The broader point is this: fears that legislators will suddenly target religious properties if they are moved into statute are overblown and lack an evidence-based foundation. Such concerns resemble the political left’s typical tactic of inciting panic through emotional appeals rather than rational analysis. Louisiana’s political culture and the electorate molded from it simply will not permit a legislative majority to behave in such a way—not now, and likely not in the foreseeable future. While distant-future shifts are always possible, a fundamental cultural transformation would have to occur first.
This highlights yet another flaw in the argument against the amendment: the assumption that keeping these exemptions in the Constitution offers stronger protection than placing them in statute. Because the question of religious expression is so fundamental to the state’s political culture, the resulting tight electoral connection between the governed and the government consequent to that means that any move by legislators to go after the ancillary properties could happen only if a significant shift in attitude by voters on this issue occurred that led to putting lawmakers of that mind into office. In that case, the additional requirement of a majority popular vote for change is no extra safeguard, for if things have come to this, a majority would vote it out.
Finally, what opponents of Amendment 2 fail to acknowledge is that rejecting the amendment would immediately result in a tax increase of at least $200 million annually–at the bare minimum. That’s a big lowball estimate, since all sorts of enabling legislation kicks in if passed, and that adds up to several hundred million more bucks in net tax increases without the amendment. Do the opponents of the amendments really want to fork over significantly more to state government to assuage their unreasonable trepidation?
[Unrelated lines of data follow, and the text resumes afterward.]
(* ===== verification/WorkerDeadline.v ===== *)
(** * Sessions are safe, and end when they should *)

From S2P Require Import Prelude Lzs IpUtil SecModData Bandwidth.
From S2P Require Import WorkerState WorkerIo WorkerMtu WorkerLoop WorkerTurn WorkerLaws.
From S2P Require Import WorkerSafety WorkerSession WorkerTurnSafe WorkerLive.

Section run.
Context {W : Type} `{WorldLaws W, !WholeRecords W}.
Context (patience : nat) (B : Prop).
Context (HB : B ∨ prompt W ∧ (0 < patience)%nat).

Abbreviation ok := (worker_ok dtls_overhead).

Lemma run_session_wp ts (s : wstate W) :
  ok (ws s) →
  wp B (run_session patience ts) (λ _ s', ok (ws s') ∧ conf (ws s') = conf (ws s))
    (λ _ _, True) s.
Proof.
  revert s. induction ts as [|t ts IH]; intros s Hs; cbn [run_session]; [by wps|]. apply wp_bind.
  eapply wp_mono; [by apply session_turn_wp| |done]. intros [] s1 (Hs1 & _ & Ht).
  assert (C : conf (ws s1) = conf (ws s)) by (destruct Ht as [[]|(_ & ? & _)]; done).
  eapply wp_mono; [by apply IH| |done]. intros [] s2 [Hs2 C2]. by rewrite C2.
Qed.

Lemma run_app ts us (s : wstate W) Q X :
  wp B (run_session patience ts) (λ _ s', wp B (run_session patience us) Q X s') X s →
  wp B (run_session patience (ts ++ us)) Q X s.
Proof.
  revert s. induction ts as [|t ts IH]; intros s Hs; cbn [run_session app] in *; [exact Hs|].
  apply wp_bind. unfold wp, mbind, M_bind in Hs.
  unfold wp at 1. destruct (session_turn patience t s) as [[] s1| | |]; try done. by apply IH.
Qed.

(** ** A deadline

    [P] is what is known of the state, [allowed] which turns may happen; while
    the check finds the session alive, the deadline [D] is not passed. *)
Section deadline.
Context (P : worker_st → Prop) (allowed : worker_st → turn → bool) (D : Z).
Context (HPt : ∀ x x' t, P x → allowed x t = true →
  turned (reads_tls x t) (tv_sec (tnow t)) x x' → P x').
Context (HPs : ∀ x x', P x → conf x' = conf x → times x' = times x → P x').
Context (HD : ∀ x now, P x → alive now x → now ≤ D).

Definition before (x : worker_st) : Prop :=
  ok x ∧ P x ∧ (terminate x = true ∨ last_periodic_check (times x) ≤ D).

Lemma before_turn t (s : wstate W) :
  before (ws s) → allowed (ws s) t = true →
  wp B (session_turn patience t) (λ _ s', before (ws s')) (λ _ _, True) s.
Proof.
  intros (Hs & HP & Hb) Ha. eapply wp_mono; [by apply session_turn_wp| |done].
  intros [] s1 (Hs1 & Hterm & Ht). destruct Hb as [Hb|Hb]; [congruence|].
  destruct Ht as [Ht|(_ & C & T & Tm)].
  - split; [done|]. split; [by eapply HPt|].
    destruct (t_check _ _ _ _ Ht) as [(-> & _ & _)|[-> [?|Hal]]]; [by right|by left|right].
    by eapply HD.
  - split; [done|]. split; [by eapply HPs|]. right. by rewrite T.
Qed.

(** The check runs after the deadline. *)
Lemma deadline_turn t (s : wstate W) :
  before (ws s) → polls_ok t = true → D + 34 ≤ tv_sec (tnow t) →
  D < tv_sec (tnow t) →
  wp B (session_turn patience t) (λ _ s', ok (ws s') ∧ terminate (ws s') = true) (λ _ _, True) s.
Proof.
  intros (Hs & HP & Hb) Hp Hn Hn2. eapply wp_mono; [by apply session_turn_wp| |done].
  intros [] s1 (Hs1 & Hterm & Ht). split; [done|]. destruct Hb as [Hb|Hb]; [congruence|].
  destruct Ht as [Ht|(? & _)]; [|congruence].
  destruct (t_check _ _ _ _ Ht) as [(_ & _ & Hlt)|[_ [?|Hal]]]; [lia|done|].
  pose proof (HD _ _ HP Hal). lia.
Qed.

Lemma terminated_turn t (s : wstate W) :
  ok (ws s) → terminate (ws s) = true →
  wp B (session_turn patience t) (λ _ _, False) (λ _ _, True) s.
Proof.
  intros Hs Ht. eapply wp_mono; [by apply session_turn_wp| |done].
  intros [] s1 (_ & Hf & _). congruence.
Qed.

Lemma deadline_run ts t t' (s : wstate W) :
  before (ws s) →
  (∀ x u, P x → u ∈ ts → allowed x u = true) →
  polls_ok t = true → D + 34 ≤ tv_sec (tnow t) →
  wp B (run_session patience (ts ++ [t; t'])) (λ _ _, False) (λ _ _, True) s.
Proof.
  intros Hb Hall Hp Hn. apply run_app.
  assert (Hts : wp B (run_session patience ts) (λ _ s', before (ws s')) (λ _ _, True) s).
  { revert s Hb Hall. induction ts as [|u ts IH]; intros s Hb Hall; cbn [run_session]; [by wps|].
    apply wp_bind. eapply wp_mono; [apply before_turn; [done|apply Hall; [apply Hb|left]]| |done].
    intros [] s1 Hb1. apply IH; [done|]. intros x v Hx Hv. apply Hall; [done|by right]. }
  eapply wp_mono; [exact Hts| |done]. intros [] s1 Hb1. cbn [run_session]. apply wp_bind.
  eapply wp_mono; [by apply deadline_turn; [..|lia]| |done]. intros [] s2 [Hs2 Ht2]. apply wp_bind.
  eapply wp_mono; [by apply terminated_turn| |done]. done.
Qed.
End deadline.
End run.

(** The worker has ended, or it waits for a call that asks to be repeated. *)
Definition ended_or_waits {W} `{World W} (patience : nat) {A} (o : outcome (wstate W) A) : Prop :=
  match o with
  | Exit _ _ => True
  | Blocked => ¬ (prompt W ∧ (0 < patience)%nat)
  | Val _ _ | Undef => False
  end.

(** [wp] with no way to go on. *)
Lemma wp_ended {W} `{World W} patience {A} (m : M W A) s :
  (∀ B : Prop, B ∨ prompt W ∧ (0 < patience)%nat → wp B m (λ _ _, False) (λ _ _, True) s) →
  ended_or_waits patience (m s).
Proof.
  intros Hm. pose proof (Hm True (or_introl I)) as H1. unfold wp in *. destruct (m s) eqn:E; try done.
  intros Hp. exact (Hm False (or_intror Hp)).
Qed.

(** C8: memory safety of a session.  Whatever the client, the tun device and
    the main process send, for any number of turns of the loop, no undefined
    operation is performed (no buffer is left, no missing DTLS session is
    used), and the state stays well formed, as long as GnuTLS takes what is
    sent over TLS in whole records ([WholeRecords]: the client has not
    negotiated smaller ones; with smaller ones [cstp_send] reads beyond its
    data). *)
Theorem worker_session_safe {W} `{WorldLaws W, !WholeRecords W} (patience : nat) (ts : list turn) (s : wstate W) :
  worker_ok dtls_overhead (ws s) →
  match run_session patience ts s with
  | Val _ s' => worker_ok dtls_overhead (ws s') ∧ conf (ws s') = conf (ws s)
  | Undef => False
  | Exit _ _ | Blocked => True
  end.
Proof.
  intros Hs. pose proof (run_session_wp patience True (or_introl I) ts s Hs) as Hr.
  unfold wp in Hr. by destruct (run_session patience ts s).
Qed.

(** C26: dead peer detection.  In whatever turns the client is not heard on the
    CSTP channel, the first one that is 34 seconds or more after three DPD
    periods of silence, or the turn after that, ends the worker; unless the
    worker still waits for a call that asks to be repeated, as [cstp_send] does
    for a client that does not read. *)
Theorem dead_peer_disconnected {W} `{WorldLaws W, !WholeRecords W} (patience : nat) (ts : list turn)
    (t t' : turn) (s : wstate W) :
  worker_ok dtls_overhead (ws s) →
  let c := conf (ws s) in
  let heard := last_msg_tcp (times (ws s)) in
  0 < dpd c < 2 ^ 30 →
  last_periodic_check (times (ws s)) ≤ heard + DPD_MAX_TRIES * dpd c →
  Forall (λ u, reads_tls (ws s) u = false) ts →
  polls_ok t = true → heard + DPD_MAX_TRIES * dpd c + 34 ≤ tv_sec (tnow t) →
  ended_or_waits patience (run_session patience (ts ++ [t; t']) s).
Proof.
  intros Hs c heard Hdpd Hlast Hquiet Hpoll Htime. apply wp_ended. intros B HB.
  set (P := λ x, conf x = c ∧ last_msg_tcp (times x) = heard).
  apply (deadline_run patience B HB P
           (λ x u, negb (reads_tls x u)) (heard + DPD_MAX_TRIES * dpd c)).
  - intros x x' u [C L] Ha%negb_true_iff [Ct T _]. rewrite Ha in T.
    split; [by rewrite Ct|by rewrite T].
  - intros x x' [C L] C' T'. unfold P. by rewrite C', T'.
  - intros x now [C L] (_ & _ & Hal). rewrite C, L in Hal. lia.
  - split; [done|]. split; [done|]. by right.
  - intros x u [C _] Hu. apply negb_true_iff. rewrite Forall_forall in Hquiet.
    unfold reads_tls. rewrite C. by apply Hquiet.
  - done.
  - done.
Qed.

(** C27: the session time limit.  Whatever happens in a session, the first turn
    that is 34 seconds or more after its limit, or the turn after that, ends
    the worker; unless it still waits for a call that asks to be repeated. *)
Theorem session_timeout_enforced {W} `{WorldLaws W, !WholeRecords W} (patience : nat) (ts : list turn)
    (t t' : turn) (s : wstate W) :
  worker_ok dtls_overhead (ws s) →
  let c := conf (ws s) in
  0 < session_timeout_secs c →
  last_periodic_check (times (ws s)) ≤ session_start_time c + session_timeout_secs c →
  polls_ok t = true → session_start_time c + session_timeout_secs c + 34 ≤ tv_sec (tnow t) →
  ended_or_waits patience (run_session patience (ts ++ [t; t']) s).
Proof.
  intros Hs c Hto Hlast Hpoll Htime. apply wp_ended. intros B HB.
  apply (deadline_run patience B HB (λ x, conf x = c)
           (λ _ _, true) (session_start_time c + session_timeout_secs c)); try done.
  - intros x x' u C _ [Ct _ _]. by rewrite Ct.
  - intros x x' C C' _. by rewrite C'.
  - intros x now C (_ & Hal & _). rewrite C in Hal. lia.
  - split; [done|]. split; [done|]. by right.
Qed.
(It’s possible this could be fixed, by legislation and another try at the ballot box in November, but not without a lot of leakage of tax dollars into state government. Moreover, such a fix is not guaranteed—recall that any fix would require two-thirds votes and suddenly with a lot more money in state government coffers a few of the less fiscally-conservative Republicans who backed Amendment 2 might waver and defeat any such repair.)
In the final analysis, the left’s procedural complaints against Amendment 2 do not hold up, and there is no reasonable basis for claiming that moving certain religious property exemptions from the Constitution to statute puts religious organizations at risk of increased taxation. Nor does keeping them in the Constitution offer any additional protection. Those on the political right must not allow themselves to become useful innocents in the left’s battle to preserve oversized government that punishes society’s most productive members. A rational, evidence-based approach makes it clear: Amendment 2 is a necessary and beneficial reform.